In the records below, find the line with "PADDING => ret tt" and the line with "(** [slot_handler]; it"; return exactly those lines and every line between them.

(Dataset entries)
*** Block opens ***

(** The end of [queue_message]: the new position is published, a service whose CLOSE was queued
    changes its state, and the VideoCore is signalled. *)
Definition publish (service : option nat) (msg_type : MessageType) : M (World C) unit :=
  let* ss := get_slot in
  upd_mem (set_tx_pos (local (slot_zero ss)) (u32 (local_tx_pos ss))) ;;
  match service with
  | Some l =>
      if decide (msg_type = CLOSE) then upd_service l (set_state ServiceState.CLOSESENT)
      else ret tt
  | None => ret tt
  end ;;
  upd_hw (signal_remote (trigger (remote (slot_zero ss)))).

(** [queue_message] once a message may be sent. *)
Definition queue_message_rest (service : option nat) (msg_type : MessageType) (msg_id : Z)
    (context : option (list Z)) (block : bool) : M (World C) (VchiqResult unit) :=
  let msg_size := match context with Some cx => Z.of_nat (length cx) | None => 0 end in
  let? slot_position := reserve_space (calc_msg_stride msg_size) block in
  let* ss := get_slot in
  let tx_end := isize (slot_queue_index_from_pos (usize_sub (local_tx_pos ss) 1)) in
  let* heap := gets w_heap in
  store slot_position (Z.to_nat msg_size)
    (fill_message service heap msg_type msg_id context msg_size tx_end) ;;
  publish service msg_type ;;
  ret (Ok tt).

(** [queue_message::<T>]: [context] is the memory image of the [T]; the callers that pass no
    context have [T = ()].  [fuel] bounds the waiting loops of DATA messages. *)
Definition queue_message (fuel : nat) (service : option nat) (msg_id : Z)
    (context : option (list Z)) (block : bool) : M (World C) (VchiqResult unit) :=
  let* msg_type := lift (msg_type_from_id msg_id) in
  let msg_size := match context with Some cx => Z.of_nat (length cx) | None => 0 end in
  let? _ := (if decide (msg_type = DATA)
             then check_data_message fuel service (calc_msg_stride msg_size)
             else ret (Ok tt)) in
  queue_message_rest service msg_type msg_id context block.
(* ===== verification/SlotHandler.v ===== *)
(** The slot handler, which consumes the messages of the VideoCore: [src/vchiq/slothandler.rs].
    Properties are in the files after this one. *)

From S2P Require Import Prelude Locks Memory Layout Types SlotMessage Event SlotZero Slot Service State.

(** What the slot handler needs of the component that registers callbacks: running one. *)
Class CallbackHost {L : LockLib} {CB : Callbacks} (C : Type) : Type :=
  invoke_callback : VchiqCallback -> Reason -> option SlotMessage -> ServiceHandle -> M (World C) unit.

(** What the callbacks may do: change the state of their own component, and nothing of the
    interface.  The laws are discharged for the callback of [src/vchiq/instance/mod.rs]. *)
Record client_frame {L : LockLib} {CB : Callbacks} {C : Type} (w w' : World C) : Prop := {
  client_frame_state : w_state w' = w_state w;
  client_frame_heap : w_heap w' = w_heap w;
  client_frame_hw : w_hw w' = w_hw w;
  client_frame_handle : w_next_handle w' = w_next_handle w;
}.
#[export] Instance client_frame_preorder {L : LockLib} {CB : Callbacks} {C : Type} :
  PreOrder (client_frame (C := C)).
Proof. split; [done|]. intros w1 w2 w3 [? ? ? ?] [? ? ? ?]. split; congruence. Qed.

Class CallbackLaws {L : LockLib} {CB : Callbacks} (C : Type) {H : CallbackHost C} : Prop :=
  invoke_frame : forall cb r m h, evolves client_frame (invoke_callback cb r m h).

Section slothandler.
Context {L : LockLib} {CB : Callbacks} {C : Type} {H : CallbackHost C}.

(** The service a message is for.  CLOSE and the messages of an open connection need one; where
    the code has [todo!()] it panics. *)
Definition message_service (msg_type : MessageType) (local_port remote_port : Z)
  : M (World C) (option nat) :=
  match msg_type with
  | CLOSE =>
      let* service := service_by_port local_port in
      match service with
      | Some l =>
          let* s := get_service l in
          if negb (remoteport s =? remote_port) && negb (remoteport s =? VCHIQ_PORT_FREE)
             && (local_port =? 0)
          then raise PTodo else ret (Some l)
      | None => raise PTodo
      end
  | OPENACK | DATA | BULK_RX | BULK_TX | BULK_RX_DONE | BULK_TX_DONE =>
      let* service := service_by_port local_port in
      match service with
      | Some l => ret (Some l)
      | None => raise PTodo
      end
  | _ => ret None
  end.

Definition handle_openack (service : nat) (remote_port : Z) (slot_data : SlotMessage)
  : M (World C) unit :=
  match OpenAckPayload_try_from slot_data with
  | Ok version => upd_service service (fun s => s <| peer_version := version |>)
  | Err _ => ret tt
  end ;;
  let* s := get_service service in
  if decide (srvstate s = ServiceState.OPENING) then
    upd_service service (fun s => s <| remoteport := remote_port |>) ;;
    upd_service service (set_state ServiceState.OPEN) ;;
    up_remove_event service
  else ret tt.

Definition handle_close (service : nat) : M (World C) unit :=
  upd_service service (fun s => s <| closing := true |>) ;;
  let* s := get_service service in
  let* q := get_quota in
  let* _ := index (service_quotas q) (localport s) in
  upd_service_quota (Z.to_nat (localport s)) (fun q => q <| quota_event ::= sem_up |>) ;;
  match srvstate s with
  | ServiceState.CLOSED | ServiceState.HIDDEN | ServiceState.LISTENING | ServiceState.CLOSEWAIT => ret tt
  | ServiceState.OPENING =>
      upd_service service (set_state ServiceState.CLOSEWAIT) ;;
      up_remove_event service
  | ServiceState.CLOSESENT =>
      let* _ := close_service_complete service ServiceState.CLOSERECVD in
      ret tt
  | ServiceState.CLOSERECVD => ret tt
  | _ => ret tt
  end.

Definition handle_data (service : nat) (remote_port : Z) (slot_data : SlotMessage)
  : M (World C) unit :=
  let* s := get_service service in
  if (remoteport s =? remote_port) && bool_decide (srvstate s = ServiceState.OPEN) then
    let cb := callback (base s) in
    upd_service service (fun s => s <| base ::= fun b => b <| callback := None |> |>) ;;
    let srv_handle := handle s in
    match cb with
    | Some cb =>
        invoke_callback cb MESSAGE_AVAILABLE (Some slot_data) srv_handle ;;
        upd_service service (fun s => s <| base ::= fun b => b <| callback := Some cb |> |>)
    | None => ret tt
    end
  else ret tt.

Definition handle_connect : M (World C) unit :=
  upd_state (fun s => s <| connect_sem ::= asem_up |>).

(** The dispatch on the message type. *)
Definition dispatch (msg_type : MessageType) (service : option nat) (remote_port : Z)
    (slot_data : SlotMessage) : M (World C) unit :=
  match msg_type with
  | OPEN => raise PUnimplemented
  | OPENACK => let* service := unwrap service in handle_openack service remote_port slot_data
  | CLOSE => let* service := unwrap service in handle_close service
  | DATA => let* service := unwrap service in handle_data service remote_port slot_data
  | CONNECT => handle_connect
  | BULK_RX | BULK_TX => raise PUnimplemented
  | BULK_RX_DONE | BULK_TX_DONE => ret tt
  | PADDING => ret tt
  | PAUSE | RESUME | REMOTE_USE | REMOTE_RELEASE | REMOTE_USE_ACTIVE => raise PUnimplemented
  end.

(** Where the next message is read: the current slot, or a new one from the slot queue of the
    VideoCore, looked up with [tx_pos]. *)
Definition current_rx (tx_pos : Z) : M (World C) SlotPosition :=
  let* ss := get_slot in
  match rx_data ss with
  | Some pos => ret pos
  | None =>
      let slot_queue_index := Z.land (slot_queue_index_from_pos tx_pos) VCHIQ_SLOT_QUEUE_MASK in
      let* m := get_mem in
      let* slot_index := index (slot_queue (remote (slot_zero ss)) m) slot_queue_index in
      let pos := mkPosition slot_index 0 in
      upd_slot (fun ss => ss <| rx_data := Some pos |>) ;;
      ret pos
  end.

(** Moving past a message of [size] payload bytes at [pos]. *)
Definition advance_rx (pos : SlotPosition) (size : Z) : M (World C) unit :=
  let msg_stride := calc_msg_stride size in
  let offset := usize_add (pos_offset pos) msg_stride in
  upd_slot (fun ss =>
    let ss := ss <| rx_pos ::= fun p => usize_add p msg_stride |> in
    if Z.land (rx_pos ss) VCHIQ_SLOT_MASK =? 0
    then ss <| rx_data := None |>
    else ss <| rx_data := Some (mkPosition (pos_index pos) offset) |>).

(** One round of the loop: one message. *)
Definition handle_message (tx_pos : Z) : M (World C) unit :=
  let* rx_data := current_rx tx_pos in
  let* ss := get_slot in
  let* m := get_mem in
  let* slot_data := lift (read_message (slot_data ss) rx_data m) in
  let* msg_type := lift (msg_type_from_id (msgid (header slot_data))) in
  let local_port := dst_port_from_id (msgid (header slot_data)) in
  let remote_port := src_port_from_id (msgid (header slot_data)) in
  let size := msg_size (header slot_data) in
  let* service := message_service msg_type local_port remote_port in
  dispatch msg_type service remote_port slot_data ;;
  advance_rx rx_data size.

(** [while slot_state.rx_pos != tx_pos]. *)
Fixpoint handle_messages (fuel : nat) (tx_pos : Z) : M (World C) unit :=
  let* ss := get_slot in
  if rx_pos ss =? tx_pos then ret tt else
  match fuel with
  | O => lift OutOfFuel
  | S fuel => handle_message tx_pos ;; handle_messages fuel tx_pos
  end.

(** [slot_handler]; it always asks to be polled again.  [locked] is whether
    [state.slot_state.try_lock()] got the lock. *)
Definition slot_handler (fuel : nat) (locked : bool) : M (World C) unit :=
  if locked then
    let* ss := get_slot in
    let* m := get_mem in
    let tx_pos := tx_pos (remote (slot_zero ss)) m in
    handle_messages fuel tx_pos
  else ret tt.
End slothandler.
Lemma wait_data_quota_frame fuel stride tx_end :
  evolves io_frame (wait_data_quota fuel stride tx_end : M (World C) _).
Proof.
  revert tx_end. induction fuel as [|fuel IH]; intros tx_end; cbn [wait_data_quota];
    unfold get_quota, get_slot; evolves_solve; by apply upd_state_frame.
Qed.

Lemma wait_service_quota_frame fuel l stride tx_end :
  evolves io_frame (wait_service_quota fuel l stride tx_end : M (World C) _).
Proof.
  revert tx_end. induction fuel as [|fuel IH]; intros tx_end; cbn [wait_service_quota];
    unfold get_quota, get_slot; evolves_solve.
Qed.
#[local] Hint Resolve reserve_space_frame wait_data_quota_frame wait_service_quota_frame : evolves.

Lemma check_data_message_frame fuel service stride :
  evolves io_frame (check_data_message fuel service stride : M (World C) _).
Proof. unfold check_data_message, get_quota, get_slot. evolves_solve. Qed.
#[local] Hint Resolve check_data_message_frame : evolves.

Lemma length_account_data tx_end port q :
  length (service_quotas (account_data tx_end port q)) = length (service_quotas q).
Proof. unfold account_data. destruct (tx_end =? _); cbn; apply length_alter. Qed.

Lemma fill_message_quotas service heap t id cx n tx_end q m m' q' :
  fill_message service heap t id cx n tx_end q m = Ret (m', q') ->
  length (service_quotas q') = length (service_quotas q).
Proof.
  unfold fill_message. repeat case_match; intros; simplify_eq; try done; apply length_account_data.
Qed.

*** Block closes ***

Exercise result:
  | PADDING => ret tt
  | PAUSE | RESUME | REMOTE_USE | REMOTE_RELEASE | REMOTE_USE_ACTIVE => raise PUnimplemented
  end.

(** Where the next message is read: the current slot, or a new one from the slot queue of the
    VideoCore, looked up with [tx_pos]. *)
Definition current_rx (tx_pos : Z) : M (World C) SlotPosition :=
  let* ss := get_slot in
  match rx_data ss with
  | Some pos => ret pos
  | None =>
      let slot_queue_index := Z.land (slot_queue_index_from_pos tx_pos) VCHIQ_SLOT_QUEUE_MASK in
      let* m := get_mem in
      let* slot_index := index (slot_queue (remote (slot_zero ss)) m) slot_queue_index in
      let pos := mkPosition slot_index 0 in
      upd_slot (fun ss => ss <| rx_data := Some pos |>) ;;
      ret pos
  end.

(** Moving past a message of [size] payload bytes at [pos]. *)
Definition advance_rx (pos : SlotPosition) (size : Z) : M (World C) unit :=
  let msg_stride := calc_msg_stride size in
  let offset := usize_add (pos_offset pos) msg_stride in
  upd_slot (fun ss =>
    let ss := ss <| rx_pos ::= fun p => usize_add p msg_stride |> in
    if Z.land (rx_pos ss) VCHIQ_SLOT_MASK =? 0
    then ss <| rx_data := None |>
    else ss <| rx_data := Some (mkPosition (pos_index pos) offset) |>).

(** One round of the loop: one message. *)
Definition handle_message (tx_pos : Z) : M (World C) unit :=
  let* rx_data := current_rx tx_pos in
  let* ss := get_slot in
  let* m := get_mem in
  let* slot_data := lift (read_message (slot_data ss) rx_data m) in
  let* msg_type := lift (msg_type_from_id (msgid (header slot_data))) in
  let local_port := dst_port_from_id (msgid (header slot_data)) in
  let remote_port := src_port_from_id (msgid (header slot_data)) in
  let size := msg_size (header slot_data) in
  let* service := message_service msg_type local_port remote_port in
  dispatch msg_type service remote_port slot_data ;;
  advance_rx rx_data size.

(** [while slot_state.rx_pos != tx_pos]. *)
Fixpoint handle_messages (fuel : nat) (tx_pos : Z) : M (World C) unit :=
  let* ss := get_slot in
  if rx_pos ss =? tx_pos then ret tt else
  match fuel with
  | O => lift OutOfFuel
  | S fuel => handle_message tx_pos ;; handle_messages fuel tx_pos
  end.

(** [slot_handler]; it always asks to be polled again.  [locked] is whether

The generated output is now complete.